I Have Writing Anxiety: Here’s How the WRC Helped Me

Nothing I learned as a tutor-in-training prepared me for just how ecstatic consulting with a tutor would make me feel. When I was a first-time consultee, I knew to anticipate valuable, perhaps even radical progress; I did not expect the elation that might accompany it. In retrospect, of course, my exhilaration makes perfect sense: in just over thirty minutes with my consultant, Bianca, we accomplished what would have taken countless hours and crippling amounts of stress and self-doubt on my own. Typically, my anxieties about committing to ideas and sharing my work prevent me from starting to write or asking for help. Making an appointment and working with a consultant allowed me to circumvent these obstacles, freeing my ideas and empowering me to challenge the way I approach the writing process. 

Simply making the appointment helped jump-start my writing process. The appointment date set a deadline ahead of the real one, leading me to prepare material far sooner than I would have otherwise. To avoid the possibility of blanking in the middle of the session, I free-wrote to get as much relevant information out of my head and onto paper as possible. My prep generated far more material than I knew I had. Here, my fear of embarrassing myself when sharing my ideas drastically outweighed my reluctance to begin writing.
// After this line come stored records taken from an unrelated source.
Lemma selectSpecialWord_outcome (D : DataService) (r : Rng) :
  match selectSpecialWord D r with
  | (Ok s, r') =>
      (getSpecialWords D = [] /\ s = [] /\ r' = r)
      \/ (exists sw, In sw (getSpecialWords D) /\ s = content sw /\ r' = next r)
  | (Throw e, r') => False
  end.
Proof.
  unfold selectSpecialWord. cbv zeta.
  destruct (getSpecialWords D) as [|sw0 sws]; [left; repeat split|].
  cbn [length Nat.eqb].
  pose (i := source r (drawn r) mod S (length sws)).
  assert (L : i < length (sw0 :: sws))
    by (apply Nat.mod_upper_bound; discriminate).
  unfold bind, randomIndex. fold i.
  destruct (nth_error (sw0 :: sws) i) as [sw|] eqn:E.
  - right. exists sw. repeat split. eapply nth_error_In. exact E.
  - apply nth_error_None in E. lia.
Qed.

(** X5.  The special-word rule (SS) never fails: on an empty pool it
    returns the empty string without drawing, otherwise the content of a
    special word after one draw. *)
Theorem special_word_outcome (D : DataService) (needsRhyme : bool)
  (rs : RhymeOpt) (r : Rng) :
  match selectWord D (Ctx.mk (utf16 "SS") needsRhyme rs) r with
  | (Ok s, r') =>
      (getSpecialWords D = [] /\ s = [] /\ r' = r)
      \/ (exists sw, In sw (getSpecialWords D) /\ s = content sw /\ r' = next r)
  | (Throw e, r') => False
  end.
Proof. exact (selectSpecialWord_outcome D r). Qed.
Ironically, my anxiety helped bypass itself. At the same time, I felt more comfortable writing freely because there was no grade accompanying this deadline. So, while I still maintained anxiety about both my writing and the appointment, even the concept of participating in a consultation began to lessen my anxiety’s effect. 

My seasoned tutor further alleviated my fears, first by skillfully establishing a friendly, open, and safe environment. I arrived at the appointment a bundle of tension and nerves; all of that stress began to melt away as soon as Bianca began to work her magic. She created a comfortable environment with such dexterity that I did not realize she was doing so until well after it had fully materialized. She built rapport through a smooth combination of small talk and conversation. Even this early in the consultation, Bianca assumed the part of the active listener, responding in a way that assured me that if she would listen with care to my thoughts about the weather, she would listen to my concerns about content relevance. Her relaxed demeanor persuaded me I had nothing to worry about. Bianca made it clear that she intended to help as a competent, knowledgeable friend rather than judge as a teacher; in doing so, she assuaged much of my anxiety about showing her my work.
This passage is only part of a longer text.